Emily Brontë desafía los esquemas de la buena sociedad de su tiempo a través de una historia de amor y pasión “más grande que la vida”, que sobrevive a instituciones sacrosantas e impedimentos sociales considerados incontestables.

Poco antes de casarse con su elegante marido Catherine afirma a su confidente y también narradora “Yo soy Heatchliff”, situando el amor prohibido por un gitano y mozo de cuadra odiado por su entorno por encima de su amor más convencional que la lleva al altar y anunciando así la sucesión de tormentas interiores y exteriores con las que seguirá la narración en su encuentro y desencuentro entre dos seres que son almas gemelas, separados por aparatosas convenciones sociales pero incorporados en un espacio irreal y potente que lleva la novela hasta el terreno de lo gótico y la incorporación melancólica de una masculinidad negada.

Catherine ha incorporado a su ser el del alma gemela con la que creció y conoció una adolescencia marcada por el infortunio y no ha perdido la rebeldía que habita en su ser, una rebeldía que en ocasiones dormita y en otras despierta con furia poco común en un personaje femenino de la época.

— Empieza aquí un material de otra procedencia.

(* ===== verification/Stat.v ===== *)
(** * Request statistics ([zbf/request_stat.hpp])

    [hist] is a [Histogram]; [observe] and [snapshot] are its two operations
    and [percentile] its reading, with the [double] product of the source taken
    from the Standard Library's model of IEEE arithmetic. [rstat] is a
    [RequestStat], owned by one worker; the logger's [consume] runs against it
    between its operations. [onStat_bills] is what [ReqStatLogger::onStat] hands
    to [logStatBill]. *)

From Stdlib Require Import Floats.SpecFloat Sorting.Sorted.
From stdpp Require Import sorting.
From S2P Require Import Prelude.

Definition INT_MAX : Z := 2147483647.
Definition TimeStampErr : Z := 0.

(** ** [Histogram] *)

Definition kNumBuckets : Z := 14.
Definition kLimits : list Z := [1; 2; 5; 10; 20; 50; 100; 200; 500; 1000; 2000; 5000; 10000].

Record hist := MkHist {
  buckets : list Z;     (* int[kNumBuckets] *)
  count : Z;            (* int *)
  sum : Z;              (* int64_t *)
  maxCost : Z;          (* int *)
  minCost : Z;          (* int *)
}.

Definition new_hist : hist := MkHist (replicate 14 0) 0 0 0 INT_MAX.

(** [while (idx < kNumBuckets - 1 && costMs > kLimits[idx]) ++idx]. *)
Fixpoint bucket_of (limits : list Z) (costMs : Z) : nat :=
  match limits with
  | [] => 0
  | l :: ls => if l <? costMs then S (bucket_of ls costMs) else 0
  end.

(** [fetch_add] on an atomic integer wraps around. *)
Definition fetch_add (w v d : Z) : Z := swrap w (v + d).

Definition observe (h : hist) (costMs : Z) : hist :=
  if costMs <? 0 then h
  else
    let idx := bucket_of kLimits costMs in
    MkHist (alter (fun b => fetch_add 32 b 1) idx (buckets h))
           (fetch_add 32 (count h) 1)
           (fetch_add 64 (sum h) costMs)
           (if maxCost h <? costMs then costMs else maxCost h)
           (if costMs <? minCost h then costMs else minCost h).

(** [snapshot]: the values, and the histogram after the exchanges. *)
Definition snapshot (h : hist) : hist * hist := (h, new_hist).

(** *** [percentile] *)

Definition double_of_Z (z : Z) : spec_float := binary_normalize 53 1024 z 0 false.
Definition double_mul (x y : spec_float) : spec_float := SFmul 53 1024 x y.

(** [static_cast<int>] of a double in range: truncation towards zero. *)
Definition static_cast_int (x : spec_float) : Z :=
  match x with
  | S754_finite s m e =>
      let v := if 0 <=? e then Zpos m * 2 ^ e else Zpos m / 2 ^ (- e) in
      if s then - v else v
  | _ => 0
  end.

(** A decimal literal [n/100]: the nearest double. *)
Definition double_percent (n : Z) : spec_float := SFdiv 53 1024 (double_of_Z n) (double_of_Z 100).

Definition lower_of (i : nat) : Z := match i with O => 0 | S i => nth i kLimits 0 end.
Definition upper_of (i : nat) (maxCost : Z) : Z :=
  if Nat.eqb i 13 then maxCost else Z.min maxCost (nth i kLimits 0).

(** The loop of [percentile] from bucket [i] on. *)
Fixpoint percentile_loop (bs : list Z) (i : nat) (acc target maxCost : Z) : Z :=
  match bs with
  | [] => maxCost
  | b :: bs =>
      let acc := acc + b in
      if target <? acc then
        let lower := lower_of i in
        let upper := upper_of i maxCost in
        if b =? 0 then lower
        else
          let prevAcc := acc - b in
          let needed := target - prevAcc in
          lower + Z.quot (swrap 32 (needed * (upper - lower))) b
      else percentile_loop bs (S i) acc target maxCost
  end.

Definition percentile_target (p : spec_float) (total : Z) : Z :=
  let target := static_cast_int (double_mul (double_of_Z total) p) in
  if total <=? target then total - 1 else target.

Definition percentile (p : spec_float) (total : Z) (bs : list Z) (maxCost : Z) : Z :=
  if total =? 0 then 0
  else percentile_loop bs 0 0 (percentile_target p total) maxCost.

(** ** [RequestStat] *)

Record metrics := MkMetrics {
  latencyHist : hist;
  totalCount : Z;        (* int *)
  totalReqBytes : Z;     (* int64_t *)
  totalRspBytes : Z;     (* int64_t *)
}.

Definition new_metrics : metrics := MkMetrics new_hist 0 0 0.

Record rstat := MkRStat {
  _userThdId : Z;
  _inflightCount : Z;               (* uint32_t *)
  _maxQueueDepth : Z;               (* uint32_t *)
  _reqStartTime : gmap Z Z;         (* uint32_t -> long *)
  _metrics : gmap Z metrics;        (* uint32_t -> PerTypeMetrics *)
}.

Definition new_rstat (thd : Z) : rstat := MkRStat thd 0 0 ∅ ∅.

(** [now] is [socket_utils::currentTimeMillis()]. *)
Definition onReqStart (now requestType : Z) (r : rstat) : rstat :=
  MkRStat (_userThdId r) (wrap 32 (_inflightCount r + 1)) (_maxQueueDepth r)
    (<[requestType := now]> (_reqStartTime r)) (_metrics r).

Definition getOrCreateMetrics (r : rstat) (type : Z) : metrics := default new_metrics (_metrics r !! type).

Definition onReqFinish (now requestType reqBytes rspBytes : Z) (r : rstat) : rstat :=
  match _reqStartTime r !! requestType with
  | None => r
  | Some start =>
      let r1 := MkRStat (_userThdId r) (wrap 32 (_inflightCount r - 1)) (_maxQueueDepth r)
                  (delete requestType (_reqStartTime r)) (_metrics r) in
      if (start =? TimeStampErr) || (now =? TimeStampErr) then r1
      else
        let costTime := swrap 32 (now - start) in
        let m := getOrCreateMetrics r1 requestType in
        let m1 := MkMetrics (observe (latencyHist m) costTime) (fetch_add 32 (totalCount m) 1)
                    (fetch_add 64 (totalReqBytes m) reqBytes) (fetch_add 64 (totalRspBytes m) rspBytes) in
        MkRStat (_userThdId r1) (_inflightCount r1) (_maxQueueDepth r1) (_reqStartTime r1)
          (<[requestType := m1]> (_metrics r1))
  end.

Definition sampleQueueDepth (depth : Z) (r : rstat) : rstat :=
  MkRStat (_userThdId r) (_inflightCount r) (if _maxQueueDepth r <? depth then depth else _maxQueueDepth r)
    (_reqStartTime r) (_metrics r).

Definition inflightCount (r : rstat) : Z := _inflightCount r.

Record snap := MkSnap {
  sn_userThdId : Z;
  sn_inflightCount : Z;
  sn_maxQueueDepth : Z;
  sn_types : gmap Z metrics;    (* the TypeSnapshots, by requestType *)
}.

Definition consume (r : rstat) : snap * rstat :=
  (MkSnap (_userThdId r) (_inflightCount r) (_maxQueueDepth r) (_metrics r),
   MkRStat (_userThdId r) (_inflightCount r) 0 (_reqStartTime r) ((fun _ => new_metrics) <$> _metrics r)).

(** ** [ReqStatLogger] *)

Record StatBill := MkBill {
  b_userThdId : Z; b_requestType : Z; b_totalCount : Z; b_totalReqBytes : Z; b_totalRspBytes : Z;
  b_inflightCount : Z; b_maxQueueDepth : Z;
  b_avgCost : Z; b_maxCost : Z; b_minCost : Z;
  b_p50 : Z; b_p80 : Z; b_p90 : Z; b_p95 : Z; b_p99 : Z;
}.

Definition bill_of (s : snap) (type : Z) (ts : metrics) : StatBill :=
  let h := latencyHist ts in
  let pc n := percentile (double_percent n) (count h) (buckets h) (maxCost h) in
  let seen := 0 <? count h in
  MkBill (sn_userThdId s) type (totalCount ts) (totalReqBytes ts) (totalRspBytes ts)
    (sn_inflightCount s) (sn_maxQueueDepth s)
    (if seen then swrap 32 (Z.quot (sum h) (count h)) else 0)
    (if seen then maxCost h else 0) (if seen then minCost h else 0)
    (if seen then pc 50 else 0) (if seen then pc 80 else 0) (if seen then pc 90 else 0)
    (if seen then pc 95 else 0) (if seen then pc 99 else 0).

(** The bills logged for one [RequestStat], and the state after. *)
Definition onStat_bills (r : rstat) : list StatBill * rstat :=
  let '(s, r1) := consume r in
  (filter (fun b => 0 < b_totalCount b) ((fun '(t, ts) => bill_of s t ts) <$> map_to_list (sn_types s)), r1).

(** [add] and [onStat] of the logger, over all registered [RequestStat]s. *)
Definition stat_add (all : list rstat) (r : rstat) : list rstat := all ++ [r].

Fixpoint onStat (all : list rstat) : list StatBill * list rstat :=
  match all with
  | [] => ([], [])
  | r :: rs =>
      let '(b, r1) := onStat_bills r in
      let '(bs, rs1) := onStat rs in (b ++ bs, r1 :: rs1)
  end.

(** ** The histogram of a list of observations *)

Definition hist_of (obs : list Z) : hist := foldl observe new_hist obs.

(** How many observations fall into a bucket, and below one. *)
Definition in_bucket (obs : list Z) (i : nat) : Z :=
  size_of (filter (fun x => bucket_of kLimits x = i) obs).
Definition below (obs : list Z) (i : nat) : Z :=
  size_of (filter (fun x => (bucket_of kLimits x < i)%nat) obs).
Definition top_of (obs : list Z) : Z := foldr Z.max 0 obs.

Lemma bucket_of_le ls x : (bucket_of ls x <= length ls)%nat.
Proof. induction ls as [|l ls IH]; cbn; [lia|]. case_if; lia. Qed.

Lemma bucket_of_mono ls x y : x <= y -> (bucket_of ls x <= bucket_of ls y)%nat.
Proof.
  intros Hxy. induction ls as [|l ls IH]; cbn; [lia|].
  destruct (Z.ltb_spec l x), (Z.ltb_spec l y); lia.
Qed.

(** A value is above the limit below its bucket and within the one above. *)
Lemma bucket_of_bounds ls x :
  (forall j, (j < bucket_of ls x)%nat -> nth j ls 0 < x) /\
  ((bucket_of ls x < length ls)%nat -> x <= nth (bucket_of ls x) ls 0).
Proof.
  induction ls as [|l ls [IH1 IH2]]; cbn; [split; intros; lia|].
  destruct (Z.ltb_spec l x); (split; [intros [|j] Hj|intros Hj]); try lia.
  all: first [apply IH1 | apply IH2]; lia.
Qed.

Lemma size_filter_snoc {A} (P : A -> Prop) `{!forall x, Decision (P x)} (obs : list A) x :
  size_of (filter P (obs ++ [x])) = size_of (filter P obs) + (if decide (P x) then 1 else 0).
Proof.
  rewrite filter_app, size_of_app. f_equal. rewrite filter_cons, filter_nil. by case_decide.
Qed.

Lemma size_filter_le {A} (P : A -> Prop) `{!forall x, Decision (P x)} (obs : list A) : size_of (filter P obs) <= size_of obs.
Proof. unfold size_of. pose proof (length_filter P obs). lia. Qed.

Lemma size_filter_all {A} (P : A -> Prop) `{!forall x, Decision (P x)} (l : list A) :
  Forall P l -> size_of (filter P l) = size_of l.
Proof. induction 1 as [|x l Hx _ IH]; [done|]. rewrite filter_cons_True by done. rewrite !size_of_cons. lia. Qed.

Lemma size_filter_none {A} (P : A -> Prop) `{!forall x, Decision (P x)} (l : list A) :
  Forall (fun x => ~ P x) l -> size_of (filter P l) = 0.
Proof. induction 1 as [|x l Hx _ IH]; [done|]. by rewrite filter_cons_False. Qed.

Lemma below_S obs i : below obs (S i) = below obs i + in_bucket obs i.
Proof.
  unfold below, in_bucket. induction obs as [|x obs IH] using rev_ind; [done|].
  rewrite !size_filter_snoc, IH. repeat case_decide; lia.
Qed.

Lemma below_all obs : below obs 14 = size_of obs.
Proof.
  unfold below. induction obs as [|x obs IH] using rev_ind; [done|].
  rewrite size_filter_snoc, IH, size_of_app. pose proof (bucket_of_le kLimits x) as Hb. change (length kLimits) with 13%nat in Hb.
  change (size_of [x]) with 1. case_decide; lia.
Qed.

Lemma top_of_snoc obs x : top_of (obs ++ [x]) = Z.max (top_of obs) (Z.max x 0).
Proof. unfold top_of. induction obs as [|y obs IH]; cbn; [lia|]. rewrite IH. lia. Qed.

Lemma elem_top obs x : x ∈ obs -> x <= top_of obs.
Proof. unfold top_of. induction obs as [|y obs IH]; [set_solver|]. cbn. intros [->|?%IH]%elem_of_cons; lia. Qed.

Record hist_spec (h : hist) (obs : list Z) : Prop := {
  hs_length : length (buckets h) = 14%nat;
  hs_bucket : forall i, (i < 14)%nat -> nth i (buckets h) 0 = in_bucket obs i;
  hs_count : count h = size_of obs;
  hs_max : maxCost h = top_of obs;
}.

Lemma nth_alter (f : Z -> Z) l i j :
  (i < length l)%nat -> nth j (alter f i l) 0 = if decide (i = j) then f (nth j l 0) else nth j l 0.
Proof.
  intros Hi. rewrite !nth_lookup. case_decide as E.
  - subst j. rewrite list_lookup_alter_eq. by destruct (lookup_lt_is_Some_2 l i Hi) as [y ->].
  - by rewrite list_lookup_alter_ne.
Qed.

(** While the counters do not overflow, [observe] counts. *)
Lemma hist_of_spec obs :
  Forall (fun x => 0 <= x <= INT_MAX) obs -> size_of obs <= INT_MAX -> hist_spec (hist_of obs) obs.
Proof.
  induction obs as [|x obs IH] using rev_ind; intros Hall Hsz.
  - split; try done. intros i Hi. do 14 (destruct i as [|i]; [done|]). lia.
  - apply Forall_app in Hall as [Hall [Hx _]%Forall_cons]. rewrite size_of_app, size_of_cons, size_of_nil in Hsz.
    destruct IH as [Hl Hb Hc Hm]; [done|lia|]. unfold hist_of in *. rewrite foldl_app. cbn [foldl].
    set (h := foldl observe new_hist obs) in *. unfold observe. unfold INT_MAX in *.
    pose proof (size_of_nonneg obs). pose proof (bucket_of_le kLimits x) as Hbk.
    change (length kLimits) with 13%nat in Hbk.
    rewrite (proj2 (Z.ltb_ge x 0)) by lia. split; cbn [buckets count maxCost].
    + by rewrite length_alter.
    + intros i Hi. rewrite nth_alter by lia. rewrite Hb by done.
      pose proof (size_filter_le (fun x => bucket_of kLimits x = i) obs).
      pose proof (size_of_nonneg (filter (fun x => bucket_of kLimits x = i) obs)).
      unfold in_bucket in *. rewrite size_filter_snoc. unfold fetch_add.
      case_decide; [|lia].
      rewrite swrap_id; [lia|done|]. unfold in_sint. change (2 ^ (32 - 1)) with 2147483648. lia.
    + rewrite Hc, size_of_app, size_of_cons, size_of_nil. unfold fetch_add.
      rewrite swrap_id; [lia|done|]. unfold in_sint. change (2 ^ (32 - 1)) with 2147483648. lia.
    + rewrite Hm, top_of_snoc. case_if; bool_Z; lia.
Qed.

La novela, firmada al principio con seudónimo, fue recibida por la crítica como una historia “sucia, blasfema y brutal” pero no tardaron en revalorizarse sus potentes elementos literarios, convirtiéndola hoy en el clásico por excelencia salido de unas hermanas capaces de soñar otras vidas desde los páramos que rodeaban a una parroquia familiar y buscando su reconocimiento como escritoras en un tiempo en que no se consideraba la literatura una profesión propia de mujeres.

Emily Brontë fue la que llegó más lejos al no escatimar los detalles sórdidos, la mezcla del realismo y la poesía surreal en una historia intemporal que sigue inspirando nuevas creaciones a partir de sus páginas henchidas de amor, desamor, muerte, pasiones y locura.